Work task> Please show every line from the entries that carries the word "split".

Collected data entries
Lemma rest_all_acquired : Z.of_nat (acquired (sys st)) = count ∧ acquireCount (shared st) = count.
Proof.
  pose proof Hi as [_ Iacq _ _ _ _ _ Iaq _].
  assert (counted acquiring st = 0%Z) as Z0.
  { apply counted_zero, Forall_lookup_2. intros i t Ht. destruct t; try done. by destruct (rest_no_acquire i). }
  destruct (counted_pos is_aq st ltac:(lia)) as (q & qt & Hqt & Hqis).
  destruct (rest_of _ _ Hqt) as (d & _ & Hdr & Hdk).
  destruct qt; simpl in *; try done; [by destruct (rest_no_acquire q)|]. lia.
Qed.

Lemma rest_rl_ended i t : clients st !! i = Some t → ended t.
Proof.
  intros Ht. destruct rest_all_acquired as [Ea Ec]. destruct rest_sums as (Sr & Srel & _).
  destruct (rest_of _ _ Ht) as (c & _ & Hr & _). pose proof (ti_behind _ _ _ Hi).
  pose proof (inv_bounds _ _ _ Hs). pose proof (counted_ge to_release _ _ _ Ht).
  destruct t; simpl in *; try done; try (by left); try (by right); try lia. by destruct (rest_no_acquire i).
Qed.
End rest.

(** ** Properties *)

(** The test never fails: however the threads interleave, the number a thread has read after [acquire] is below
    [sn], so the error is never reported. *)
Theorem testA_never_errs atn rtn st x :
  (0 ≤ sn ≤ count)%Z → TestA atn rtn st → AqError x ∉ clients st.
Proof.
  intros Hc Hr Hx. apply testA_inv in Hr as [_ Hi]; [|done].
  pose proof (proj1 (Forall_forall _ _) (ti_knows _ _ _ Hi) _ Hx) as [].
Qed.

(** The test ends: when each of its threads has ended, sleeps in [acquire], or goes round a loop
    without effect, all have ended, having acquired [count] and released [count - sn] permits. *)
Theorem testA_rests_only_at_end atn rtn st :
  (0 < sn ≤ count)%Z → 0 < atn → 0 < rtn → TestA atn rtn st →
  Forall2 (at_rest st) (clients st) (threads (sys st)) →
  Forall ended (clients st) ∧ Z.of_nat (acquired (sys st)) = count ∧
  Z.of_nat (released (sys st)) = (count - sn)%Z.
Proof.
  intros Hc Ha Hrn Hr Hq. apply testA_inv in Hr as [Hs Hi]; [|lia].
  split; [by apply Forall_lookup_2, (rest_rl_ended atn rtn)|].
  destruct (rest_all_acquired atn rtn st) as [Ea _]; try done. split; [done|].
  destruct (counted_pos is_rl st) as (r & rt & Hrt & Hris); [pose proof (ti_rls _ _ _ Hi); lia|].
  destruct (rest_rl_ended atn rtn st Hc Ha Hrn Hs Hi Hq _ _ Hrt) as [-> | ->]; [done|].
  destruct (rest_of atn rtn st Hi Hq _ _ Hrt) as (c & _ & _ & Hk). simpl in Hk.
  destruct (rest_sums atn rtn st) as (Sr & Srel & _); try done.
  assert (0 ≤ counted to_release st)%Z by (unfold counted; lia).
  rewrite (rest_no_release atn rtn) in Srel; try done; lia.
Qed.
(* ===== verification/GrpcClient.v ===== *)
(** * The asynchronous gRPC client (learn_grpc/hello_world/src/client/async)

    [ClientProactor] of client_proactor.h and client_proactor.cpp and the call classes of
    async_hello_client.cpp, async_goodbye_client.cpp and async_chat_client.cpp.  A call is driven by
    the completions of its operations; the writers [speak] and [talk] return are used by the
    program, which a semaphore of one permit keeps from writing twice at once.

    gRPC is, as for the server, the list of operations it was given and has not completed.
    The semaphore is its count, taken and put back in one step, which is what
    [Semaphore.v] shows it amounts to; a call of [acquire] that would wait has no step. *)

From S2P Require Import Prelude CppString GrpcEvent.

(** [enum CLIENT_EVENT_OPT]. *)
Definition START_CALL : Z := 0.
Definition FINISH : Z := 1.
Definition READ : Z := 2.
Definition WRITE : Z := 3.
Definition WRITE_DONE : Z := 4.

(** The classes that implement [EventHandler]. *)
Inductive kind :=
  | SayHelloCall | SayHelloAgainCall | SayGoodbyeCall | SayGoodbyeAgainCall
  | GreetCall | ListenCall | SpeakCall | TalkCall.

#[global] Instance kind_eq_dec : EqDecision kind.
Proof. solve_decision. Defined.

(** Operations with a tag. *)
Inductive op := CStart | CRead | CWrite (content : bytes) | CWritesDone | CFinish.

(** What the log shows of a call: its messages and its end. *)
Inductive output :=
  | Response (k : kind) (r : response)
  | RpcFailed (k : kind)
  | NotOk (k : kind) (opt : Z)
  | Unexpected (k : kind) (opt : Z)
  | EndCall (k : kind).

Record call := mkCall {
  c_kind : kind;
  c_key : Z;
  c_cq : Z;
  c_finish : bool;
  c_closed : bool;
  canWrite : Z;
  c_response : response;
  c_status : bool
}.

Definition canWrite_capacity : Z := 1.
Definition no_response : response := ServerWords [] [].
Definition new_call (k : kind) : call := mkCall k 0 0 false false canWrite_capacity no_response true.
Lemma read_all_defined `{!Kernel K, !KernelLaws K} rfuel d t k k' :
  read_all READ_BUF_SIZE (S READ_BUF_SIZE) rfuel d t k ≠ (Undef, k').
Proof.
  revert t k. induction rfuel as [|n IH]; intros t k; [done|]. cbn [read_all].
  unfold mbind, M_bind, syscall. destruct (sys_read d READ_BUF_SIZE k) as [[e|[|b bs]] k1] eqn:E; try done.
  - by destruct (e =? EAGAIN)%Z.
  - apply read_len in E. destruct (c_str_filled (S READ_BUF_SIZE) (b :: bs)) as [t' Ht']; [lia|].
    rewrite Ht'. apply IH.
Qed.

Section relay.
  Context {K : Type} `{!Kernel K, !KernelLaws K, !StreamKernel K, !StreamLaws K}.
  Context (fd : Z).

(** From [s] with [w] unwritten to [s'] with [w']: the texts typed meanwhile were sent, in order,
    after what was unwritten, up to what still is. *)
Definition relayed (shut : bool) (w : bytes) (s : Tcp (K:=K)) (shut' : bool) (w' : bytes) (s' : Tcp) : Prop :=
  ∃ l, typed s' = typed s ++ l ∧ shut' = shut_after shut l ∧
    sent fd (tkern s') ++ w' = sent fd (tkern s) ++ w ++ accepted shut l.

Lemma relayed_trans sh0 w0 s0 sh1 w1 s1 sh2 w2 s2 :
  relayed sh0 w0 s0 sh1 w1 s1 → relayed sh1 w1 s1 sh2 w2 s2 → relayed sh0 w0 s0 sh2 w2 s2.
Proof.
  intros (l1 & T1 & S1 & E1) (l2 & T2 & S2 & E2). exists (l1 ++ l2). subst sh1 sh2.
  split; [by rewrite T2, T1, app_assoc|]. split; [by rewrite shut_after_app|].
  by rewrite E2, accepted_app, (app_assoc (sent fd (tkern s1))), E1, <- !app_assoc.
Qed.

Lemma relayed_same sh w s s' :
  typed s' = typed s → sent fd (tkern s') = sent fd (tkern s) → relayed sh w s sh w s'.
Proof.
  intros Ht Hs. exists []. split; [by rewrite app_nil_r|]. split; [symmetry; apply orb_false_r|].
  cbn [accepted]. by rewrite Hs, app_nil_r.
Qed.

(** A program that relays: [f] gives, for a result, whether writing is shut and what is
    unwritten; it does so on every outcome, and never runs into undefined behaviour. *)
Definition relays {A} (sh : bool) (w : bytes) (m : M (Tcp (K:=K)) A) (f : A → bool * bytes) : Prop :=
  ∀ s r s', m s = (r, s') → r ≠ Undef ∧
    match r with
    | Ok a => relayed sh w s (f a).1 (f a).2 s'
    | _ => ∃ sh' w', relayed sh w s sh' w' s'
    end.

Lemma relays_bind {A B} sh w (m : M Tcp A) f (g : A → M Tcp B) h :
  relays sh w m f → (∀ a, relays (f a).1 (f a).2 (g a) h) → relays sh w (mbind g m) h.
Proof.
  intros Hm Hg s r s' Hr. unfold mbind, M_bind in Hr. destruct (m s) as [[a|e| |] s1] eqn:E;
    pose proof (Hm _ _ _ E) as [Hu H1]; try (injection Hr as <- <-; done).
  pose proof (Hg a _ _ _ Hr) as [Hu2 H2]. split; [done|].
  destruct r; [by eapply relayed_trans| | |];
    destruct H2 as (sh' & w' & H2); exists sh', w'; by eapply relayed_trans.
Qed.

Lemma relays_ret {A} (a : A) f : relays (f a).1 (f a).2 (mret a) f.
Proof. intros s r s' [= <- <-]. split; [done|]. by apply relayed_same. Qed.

Solved problem>
  split; [by apply Forall_lookup_2, (rest_rl_ended atn rtn)|].
  destruct (rest_all_acquired atn rtn st) as [Ea _]; try done. split; [done|].
  split; [by rewrite T2, T1, app_assoc|]. split; [by rewrite shut_after_app|].
  intros Ht Hs. exists []. split; [by rewrite app_nil_r|]. split; [symmetry; apply orb_false_r|].
  pose proof (Hg a _ _ _ Hr) as [Hu2 H2]. split; [done|].
Proof. intros s r s' [= <- <-]. split; [done|]. by apply relayed_same. Qed.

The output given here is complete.